From: Julian Foad <julian.foad_at_wandisco.com>
Date: Thu, 12 Aug 2010 15:57:53 +0100

On Thu, 2010-08-12, C. Michael Pilato wrote:
> In times past, I've wondered if the server couldn't just store line-delta
> information -- as a comparison between each FS DAG node and its immediate
> predecessor -- similar to the way that CVS does (and in addition to the
> stuff it already stores, of course). The line-delta info could be populated
> post-commit just as the BDB backend did deltafication, or perhaps also on
> demand (to rebuild this information for older servers) via some 'svnadmin'
> command.

The server could usefully calculate and store it - but on demand and
cached, not at commit time - see below.

> But it shouldn't ever change once calculated, right?

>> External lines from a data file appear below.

(* ===== verification/Vesting.v ===== *)
(** * Vesting accounts: x/auth/vesting/types

    The four vesting schedules of vesting_account.go and the period sums of
    period.go.  Block times are the [int64] of [blockTime.Unix()]; differences
    and sums of times wrap around.  A vesting account holds
    its schedule and two counters, [DelegatedFree] and [DelegatedVesting], which
    [TrackDelegation] and [TrackUndelegation] keep in step with the delegations
    made from the account. *)
From S2P Require Import Prelude MathInt LegacyDec Coin CoinFacts Account.

Record Period := mkPeriod { Length : Z; PeriodAmount : Coins }.

Record BaseVestingAccount := mkBaseVestingAccount {
  bva_BaseAccount : BaseAccount;
  OriginalVesting : Coins;
  DelegatedFree : Coins;
  DelegatedVesting : Coins;
  EndTime : Z;
}.
Record ContinuousVestingAccount := mkContinuous { cva_bva : BaseVestingAccount; cva_StartTime : Z }.
Record PeriodicVestingAccount := mkPeriodic {
  pva_bva : BaseVestingAccount;
  pva_StartTime : Z;
  VestingPeriods : list Period;
}.
Record DelayedVestingAccount := mkDelayed { dva_bva : BaseVestingAccount }.
Record PermanentLockedAccount := mkPermanentLocked { plva_bva : BaseVestingAccount }.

Well ... that depends. The line-ending style the client wants to use
can vary over time: in order to cope with the cases where it was not
specified correctly in earlier revisions, the client may want to use the
EOL style specified by HEAD (or the latest version being blamed). It
may be possible to calculate and store a generic data set that will be
useful whatever EOL style the client eventually decides it should be
using.

> My only concern is in dealing with the definition of a "line". The FS layer
> today is happily file-content agnostic. All EOL translation stuffs are
> considered voodoo of interest only to the client layers. We could, of
> course, choose to make the FS layer pay attention to the likes of the
> svn:eol-style property, but that feels mucho icky.
>
> Thoughts?

If the decision to calculate and store linewise info for a given file is
made at commit time by the server, it would probably want to consider
svn:mime-type or the likes, to avoid doing it unnecessarily on all
files. Clients might then never request blame info on a majority of
files. Conversely, a client might request blame info for a file on
which the server thought the data would not be needed (perhaps because
it was marked 'application/octet-stream' for example).

I would think that having the server calculate the info on demand and
store it in a limited-lifetime cache is more sensible, if we take a
server-assisted approach at all. A cache would handle the cases above
better, and could also be made to handle requests with varying
definitions of EOL style if that is necessary.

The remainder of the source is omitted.